MATERIAL FOR THE TASK Start Marker
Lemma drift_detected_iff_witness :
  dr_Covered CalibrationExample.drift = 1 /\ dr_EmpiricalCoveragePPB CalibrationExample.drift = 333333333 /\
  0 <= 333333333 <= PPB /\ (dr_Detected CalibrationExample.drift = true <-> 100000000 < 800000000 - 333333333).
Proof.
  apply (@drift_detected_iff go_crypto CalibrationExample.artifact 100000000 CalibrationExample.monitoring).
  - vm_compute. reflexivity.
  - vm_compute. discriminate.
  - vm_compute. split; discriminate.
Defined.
MATERIAL FOR THE TASK End Marker
MATERIAL FOR THE TASK Start Marker
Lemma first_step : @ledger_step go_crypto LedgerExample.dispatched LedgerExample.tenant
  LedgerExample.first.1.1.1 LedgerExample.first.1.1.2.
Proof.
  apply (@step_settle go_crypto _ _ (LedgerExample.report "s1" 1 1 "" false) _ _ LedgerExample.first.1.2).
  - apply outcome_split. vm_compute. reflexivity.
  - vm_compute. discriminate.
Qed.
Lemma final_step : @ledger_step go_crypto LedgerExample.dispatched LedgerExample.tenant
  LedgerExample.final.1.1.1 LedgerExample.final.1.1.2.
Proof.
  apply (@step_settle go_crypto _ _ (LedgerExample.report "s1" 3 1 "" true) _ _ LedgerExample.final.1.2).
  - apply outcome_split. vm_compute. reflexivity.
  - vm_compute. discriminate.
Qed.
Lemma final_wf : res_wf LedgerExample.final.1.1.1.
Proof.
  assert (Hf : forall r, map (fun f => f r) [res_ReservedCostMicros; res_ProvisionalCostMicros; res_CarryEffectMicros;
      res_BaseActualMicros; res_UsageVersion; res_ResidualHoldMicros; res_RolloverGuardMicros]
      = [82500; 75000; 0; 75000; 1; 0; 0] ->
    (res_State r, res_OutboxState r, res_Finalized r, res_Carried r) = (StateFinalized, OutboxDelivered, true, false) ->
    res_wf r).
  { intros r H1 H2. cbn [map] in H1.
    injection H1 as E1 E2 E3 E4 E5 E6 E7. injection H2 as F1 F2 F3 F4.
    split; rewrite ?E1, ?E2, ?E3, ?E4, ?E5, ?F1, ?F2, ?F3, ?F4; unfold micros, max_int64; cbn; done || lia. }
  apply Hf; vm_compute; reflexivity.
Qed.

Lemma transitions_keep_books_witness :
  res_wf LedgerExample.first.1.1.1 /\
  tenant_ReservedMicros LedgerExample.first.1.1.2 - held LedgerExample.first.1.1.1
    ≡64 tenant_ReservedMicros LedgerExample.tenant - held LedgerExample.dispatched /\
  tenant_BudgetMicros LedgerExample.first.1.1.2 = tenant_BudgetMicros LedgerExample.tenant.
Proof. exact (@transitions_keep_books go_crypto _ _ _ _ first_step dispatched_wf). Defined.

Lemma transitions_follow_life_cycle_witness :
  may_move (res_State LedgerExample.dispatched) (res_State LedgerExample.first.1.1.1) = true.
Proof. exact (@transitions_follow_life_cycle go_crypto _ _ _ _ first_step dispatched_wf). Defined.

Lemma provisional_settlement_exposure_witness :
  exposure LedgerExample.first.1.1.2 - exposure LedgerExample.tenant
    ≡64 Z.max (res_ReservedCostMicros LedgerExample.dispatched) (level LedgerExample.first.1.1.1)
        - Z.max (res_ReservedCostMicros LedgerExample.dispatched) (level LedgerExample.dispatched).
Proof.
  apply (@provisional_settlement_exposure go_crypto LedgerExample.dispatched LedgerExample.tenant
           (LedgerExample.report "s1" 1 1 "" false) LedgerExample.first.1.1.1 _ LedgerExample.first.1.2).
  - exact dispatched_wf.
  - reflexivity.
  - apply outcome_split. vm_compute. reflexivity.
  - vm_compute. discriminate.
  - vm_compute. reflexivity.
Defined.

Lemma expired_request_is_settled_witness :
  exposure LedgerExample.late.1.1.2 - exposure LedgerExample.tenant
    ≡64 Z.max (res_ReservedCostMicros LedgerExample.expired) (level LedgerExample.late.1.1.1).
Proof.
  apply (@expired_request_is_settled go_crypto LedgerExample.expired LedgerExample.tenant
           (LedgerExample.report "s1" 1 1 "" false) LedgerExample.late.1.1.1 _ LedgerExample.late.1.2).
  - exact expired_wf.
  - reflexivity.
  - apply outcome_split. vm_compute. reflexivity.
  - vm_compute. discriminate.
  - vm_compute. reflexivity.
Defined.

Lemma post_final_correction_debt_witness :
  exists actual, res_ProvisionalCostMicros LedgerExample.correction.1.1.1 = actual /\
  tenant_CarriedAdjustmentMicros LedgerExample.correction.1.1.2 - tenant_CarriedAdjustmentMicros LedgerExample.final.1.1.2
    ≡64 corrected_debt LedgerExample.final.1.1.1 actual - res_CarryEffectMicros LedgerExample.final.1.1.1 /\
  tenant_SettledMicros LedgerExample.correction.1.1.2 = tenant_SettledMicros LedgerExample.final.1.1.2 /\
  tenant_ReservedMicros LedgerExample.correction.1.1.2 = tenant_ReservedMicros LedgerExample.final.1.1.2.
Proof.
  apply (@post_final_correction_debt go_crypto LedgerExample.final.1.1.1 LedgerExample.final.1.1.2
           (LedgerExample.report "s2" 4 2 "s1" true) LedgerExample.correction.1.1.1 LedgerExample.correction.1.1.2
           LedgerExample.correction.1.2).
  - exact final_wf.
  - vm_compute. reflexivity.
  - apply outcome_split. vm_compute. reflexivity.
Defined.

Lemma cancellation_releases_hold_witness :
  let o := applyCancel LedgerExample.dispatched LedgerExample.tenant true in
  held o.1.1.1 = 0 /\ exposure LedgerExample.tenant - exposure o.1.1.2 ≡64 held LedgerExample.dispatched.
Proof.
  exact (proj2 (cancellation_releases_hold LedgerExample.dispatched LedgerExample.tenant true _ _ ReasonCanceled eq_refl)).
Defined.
MATERIAL FOR THE TASK End Marker
MATERIAL FOR THE TASK Start Marker
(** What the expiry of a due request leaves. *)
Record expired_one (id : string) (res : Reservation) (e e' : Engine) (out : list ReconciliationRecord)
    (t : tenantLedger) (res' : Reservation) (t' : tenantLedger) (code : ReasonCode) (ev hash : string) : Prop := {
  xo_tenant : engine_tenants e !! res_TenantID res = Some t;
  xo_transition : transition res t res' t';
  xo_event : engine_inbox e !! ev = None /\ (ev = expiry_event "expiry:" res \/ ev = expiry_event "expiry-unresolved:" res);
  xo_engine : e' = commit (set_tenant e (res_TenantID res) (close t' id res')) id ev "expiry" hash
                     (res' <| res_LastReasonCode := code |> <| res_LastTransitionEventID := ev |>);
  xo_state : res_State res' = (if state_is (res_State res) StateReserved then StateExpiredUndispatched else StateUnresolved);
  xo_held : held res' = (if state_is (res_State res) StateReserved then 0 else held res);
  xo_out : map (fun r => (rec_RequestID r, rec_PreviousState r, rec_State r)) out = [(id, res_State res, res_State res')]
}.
MATERIAL FOR THE TASK End Marker
**WORK ORDER:** You are asked to count the lines of the records above in which the word "string" occurs, and to give only that number.

**SOLUTION TO THIS TASK:** 2